The object of the game was for the women to win keys by correctly predicting answers to questions posed previously to a panel of seven celebrities (all of whom were men, hence the name of the show).  One of the keys started a car, which White demonstrated with the actual key at the start of each program before dropping it into a clear plastic box, along with six other keys. The keys slid down a series of slopes inside the box, emerging through an opening at the bottom of the box. White then took all seven keys out of the box, the identity of the ignition key now obscured by the shuffle, and handed one key to each of the panelists.

Round 1
In Round 1, the panel was asked a yes or no question to which at least two celebrities had answered "yes." Starting with the champion, each woman questioned the panel for one minute, using topic-related questions prepared for them in advance. Each contestant then selected a celebrity she thought had answered "yes." The celebrity revealed his answer by opening a folder and placing it in front of him. If the celebrity answered "yes," the contestant won his key and the celebrity was eliminated from further play. The contestants took turns asking questions of the remaining celebrities, choosing until two keys had been claimed.

Round 2
In Round 2, the panel was asked another yes or no question, to which at least two of the remaining celebrities had answered "no." The second round started the same as the first: if the celebrity answered "no," the contestant won his key and the celebrity was eliminated from further play. A wrong prediction, however, resulted in the key being awarded to the contestant's opponent. Each contestant took one turn.

Round 3 (catch-up round)
The contestants took turns asking one of the three remaining celebrities questions in Round 3, the final round, then predicted whether the celebrity said "yes" or "no" to the Round 3 question. The contestant won the celebrity's key if she guessed correctly, along with her choice of one of her opponent's keys; if she guessed wrong, however, she lost both that key and a second key to the other player.
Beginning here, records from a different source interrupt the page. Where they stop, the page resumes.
(** * ProjectObsidian: registries, packet strings and capability gating

    A shallow embedding of the block manager ([obsidian/blocks.py]), the
    directional packet managers and the string helpers
    ([obsidian/packet.py]), and the two join-time senders of the CPE modules
    ([modules/cpe/texthotkey.py], [modules/clickdistance.py]), followed by
    the properties of the specification that concern them. *)

From Stdlib Require Import List String Ascii ZArith NArith Bool Lia.
From Stdlib.Strings Require Import Byte.
Import ListNotations.

Local Open Scope Z_scope.
Local Open Scope string_scope.
Local Open Scope list_scope.

Set Implicit Arguments.

(** ** Python values the code relies on *)

(** A Python [dict] keeps its items in insertion order; assigning to a key
    that is present replaces the value in place, assigning to a new key
    appends the item.  The scans of [getBlock], [getPacket] and
    [getPacketById] depend on that order, so a dictionary is an association
    list without repeated keys. *)
Section PyDict.

Variables K V : Type.
Variable eqb : K -> K -> bool.

Definition pydict : Type := list (K * V).

(* [d.get(k)] *)
Fixpoint dict_get (k : K) (d : pydict) : option V :=
  match d with
  | [] => None
  | (k', v) :: r => if eqb k k' then Some v else dict_get k r
  end.

(* [k in d] *)
Definition dict_in (k : K) (d : pydict) : bool :=
  match dict_get k d with Some _ => true | None => false end.

(* [d[k] = v] *)
Fixpoint dict_set (k : K) (v : V) (d : pydict) : pydict :=
  match d with
  | [] => [(k, v)]
  | (k', v') :: r =>
      if eqb k k' then (k', v) :: r else (k', v') :: dict_set k v r
  end.

(* [d.keys()], [d.values()]; [d.items()] is the list itself *)
Definition dict_keys (d : pydict) : list K := map fst d.
Definition dict_values (d : pydict) : list V := map snd d.

End PyDict.

(** A Python [str] is a sequence of code points; [string] holds those below
    256.  On them [str.lower()] moves [A-Z] and the Latin-1 capitals
    (U+00C0..U+00DE without the sign U+00D7) 32 places up and keeps every
    other character. *)
Definition lower_char (c : ascii) : ascii :=
  let n := N_of_ascii c in
  if ((65 <=? n) && (n <=? 90)
      || (192 <=? n) && (n <=? 222) && negb (n =? 215))%N
  then ascii_of_N (n + 32)
  else c.

Fixpoint lower (s : string) : string :=
  match s with
  | EmptyString => EmptyString
  | String c r => String (lower_char c) (lower r)
  end.

(* [" " in s] *)
Fixpoint has_space (s : string) : bool :=
  match s with
  | EmptyString => false
  | String c r => Ascii.eqb c " " || has_space r
  end.

(** Values of different types compared by [in]: an [int] never equals a
    [str]. *)
Inductive pyval : Type :=
| PyInt (z : Z)
| PyStr (s : string).

Definition py_eqb (a b : pyval) : bool :=
  match a, b with
  | PyInt x, PyInt y => Z.eqb x y
  | PyStr x, PyStr y => String.eqb x y
  | _, _ => false
  end.

(* [x in l] for a list, or for the keys of a dict *)
Definition py_in (x : pyval) (l : list pyval) : bool := existsb (py_eqb x) l.

(** ** Exceptions, the log, and the monad of a manager method *)

Inductive Conflict : Type := NameRegistered | IdRegistered.
(** C3 (as amended): when [E/bin/activate] is a link whose target is a
    link too, base resolution in the constructor does not recurse: for
    every [make_guess] it could call and in every state it returns the raw
    candidate base directory and leaves the state alone. Once [E] is
    cached, [make_guess] replaces that string: when the call that obtains
    [E] returns, [E.base] is the object cached for the candidate
    directory. *)
Theorem link_to_link_base env fuel d st target :
  let key := posixpath.abspath (getcwd env) d in
  let activate := posixpath.join (posixpath.join key "bin") "activate" in
  let base_activate_file :=
    if posixpath.isabs target then target
    else posixpath.join (posixpath.dirname activate) target in
  let base_dir := posixpath.dirname (posixpath.dirname base_activate_file) in
  state_wf env st →
  GUESSES st !! key = None →
  isdir env (posixpath.join key "conda-meta") = true →
  isfile env (posixpath.join (posixpath.join key "conda-meta") "history") = true →
  islink env activate = true →
  readlink env activate = inr target →
  islink env base_activate_file = true →
  (∀ mg self_id st0,
     _find_base env mg self_id (Guess_attrs env d) st0 = (Ok (BaseStr base_dir), st0))
  ∧ (∀ id st', make_guess (S fuel) env d st = (Ok id, st') →
       ∃ g b, heap st' !! id = Some g ∧ base g = BaseRef b
              ∧ GUESSES st' !! posixpath.abspath (getcwd env) base_dir = Some b).
Proof.
  intros key activate baf base_dir Hwf Hc Hdir Hfile Hlink Hread Hlink2.
  assert (Hfb : ∀ mg self_id st0,
    _find_base env mg self_id (Guess_attrs env d) st0 = (Ok (BaseStr base_dir), st0)).
  { intros mg self_id st0. unfold _find_base, is_conda_environment.
    cbn [Guess_attrs meta_dir history_file activate_file].
    fold key. rewrite Hdir, Hfile. cbn [negb]. fold activate. rewrite Hlink.
    unfold resolve_link, bind. rewrite Hread. cbn [lift ret].
    subst base_dir baf. destruct (posixpath.isabs target); cbn [negb ret].
    - by rewrite Hlink2.
    - by rewrite Hlink2. }
  split; [done|].
  intros id st' H. rewrite make_guess_unfold in H. cbv zeta in H. fold key in H.
  apply bind_inv in H as [(st0&st0'&H1&H2)|[(e'&H1&?)|[H1 ?]]]; [|discriminate..].
  injection H1 as <- <-. rewrite Hc in H2.
  apply bind_inv in H2 as [([]&st2&H1&H2)|[(e'&H1&?)|[H1 ?]]]; [|discriminate..].
  apply bind_inv in H1 as [(id1&st1&H1&H3)|[(e'&H1&?)|[H1 ?]]]; [|discriminate..].
  injection H3 as <-.
  (* the constructor leaves the string in [base] *)
  pose proof (Guess_init_spec env _ _ _ _ _ (make_guess_spec env fuel) Hwf H1)
    as (Hwf1&_&_&_).
  unfold Guess_init in H1.
  apply bind_inv in H1 as [(self&sta&H1&H3)|[(e'&H1&?)|[H1 ?]]]; [|discriminate..].
  injection H1 as <- <-. unfold bind at 1 in H3. rewrite Hfb in H3.
  apply bind_inv in H3 as [(v&stc&H1&H3)|[(e'&H1&?)|[H1 ?]]]; [|discriminate..].
  injection H3 as <- <-. clear H1.
  set (id0 := next_id st) in *.
  set (g0 := set_versions v (set_base (BaseStr base_dir) (Guess_attrs env d))) in *.
  cbn [heap next_id GUESSES events] in H2.
  set (st2 := {| heap := <[id0:=g0]> (heap stc); next_id := next_id stc;
                 GUESSES := <[key:=id0]> (GUESSES stc); events := events stc |}) in *.
  assert (Hg0 : heap st2 !! id0 = Some g0) by apply lookup_insert_eq.
  assert (Hc2 : GUESSES st2 !! key = Some id0) by apply lookup_insert_eq.
  assert (Hbase0 : base g0 = BaseStr base_dir) by reflexivity.
  assert (Hwf2 : state_wf env st2).
  { split; simpl; [apply Hwf1|].
    intros k i. rewrite lookup_insert. case_decide as Hk.
    - intros [= <-]. subst k. exists g0. split; [apply lookup_insert_eq|reflexivity].
    - apply Hwf1. }
  apply bind_inv in H2 as [(id2&st2'&H1&H2)|[(e'&H1&?)|[H1 ?]]]; [|discriminate..].
  unfold cache_get in H1. rewrite Hc2 in H1. injection H1 as <- <-.
  apply bind_inv in H2 as [(g&st2'&H1&H2)|[(e'&H1&?)|[H1 ?]]]; [|discriminate..].
  unfold deref in H1. rewrite Hg0 in H1. injection H1 as <- <-.
  apply bind_inv in H2 as [([]&st4&H1&H2)|[(e'&H1&?)|[H1 ?]]]; [|discriminate..].
  injection H2 as <- <-. rewrite Hbase0 in H1.
  apply bind_inv in H1 as [(b&st3&H1&H2)|[(e'&H1&?)|[H1 ?]]]; [|discriminate..].
  apply make_guess_spec in H1 as (_&Hex3&Hok); [|done].
  destruct (Hok b eq_refl) as [Hb _].
  destruct (ext_heap _ _ Hex3 id0 g0) as (g'&Hg'&_); [done|].
  apply bind_inv in H2 as [(g''&st3'&H1&H2)|[(e'&H1&?)|[H1 ?]]];
    unfold deref in H1; rewrite Hg' in H1; try discriminate.
  injection H1 as <- <-. injection H2 as <-.
  exists (set_base (BaseRef b) g'), b. simpl. split_and!; [apply lookup_insert_eq|done|done].
Qed.
(** C10. [RedactionPreview] renders for every value of the [piiEntities]
    prop.  Left undefined or passed as null it is read as the empty list: the
    heading counts 0 and the card says that no PII was detected.  For a list
    that is not empty the heading counts its length and the card holds one
    row per entity, in order. *)
Theorem RedactionPreview_total :
  forall (showOriginal : bool) (originalText redactedText : Prop_ string),
    let view := RedactionPreview showOriginal originalText redactedText in
    let empty := Elem "Card"
                   [Elem "h3" [Text "Detected PII ("; Num 0; Text ")"];
                    Elem "div" [Elem "p" [Text "No PII detected."]]] in
    entities_of Undefined = [] /\
    entities_of Null = [] /\
    detected_card (view Undefined) = Some empty /\
    detected_card (view Null) = Some empty /\
    displayed_count empty = Some 0%Z /\
    card_body empty = [Elem "p" [Text "No PII detected."]] /\
    forall (e : PiiEntity) (rest : list PiiEntity),
      exists card : Node,
        detected_card (view (Given (e :: rest))) = Some card /\
        displayed_count card = Some (Z.of_nat (length (e :: rest))) /\
        card_body card = map row (e :: rest) /\
        length (card_body card) = length (e :: rest).
Proof.
  intros showOriginal originalText redactedText view empty.
  repeat split.
  intros e rest. eexists. split; [reflexivity|].
  cbn [displayed_count card_body Nat.eqb length].
  repeat split. cbn. now rewrite length_map.
Qed.

End PreviewFacts.

(** ** The engine, as specified *)

Section EngineFacts.
Import Engine.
The contestant who won the most keys after all seven keys were claimed won the game and advanced to the bonus round. The loser received a consolation prize for each key she won, and was guaranteed at least one prize.

Bonus round
The champion was allowed to choose one of the keys the first time she won the game, and she was allowed to choose a second if she won all seven keys. The man (or men) attached to the key(s) walked to the car, and the champion tried to start the engine. If the car started, the champion won the car and retired undefeated; if not, she won a consolation prize, and White identified the correct key. The champion then used that key to open the trunk, inside of which was a prop that hinted at the identity of the consolation prize.

The champion was allowed to choose one additional key for each subsequent win, and she was awarded the car and retired if she made it to seven wins without having won the car.

Broadcast history
Just Men! premiered on NBC January 3, 1983, along with two other game shows: Hit Man and a revival of Sale of the Century. The program aired at 12:00noon Eastern/11:00a.m. Central, though some stations such as WRC-TV in Washington, D.C. aired the program on next-day tape delay. Like many game shows in this time slot, Just Men! suffered from low affiliate clearances, as many larger markets aired newscasts at noon by 1983. The show lasted just thirteen weeks, ending its run on April 1, 1983. It was replaced in its time slot by The New Battlestars, which also ended after thirteen weeks.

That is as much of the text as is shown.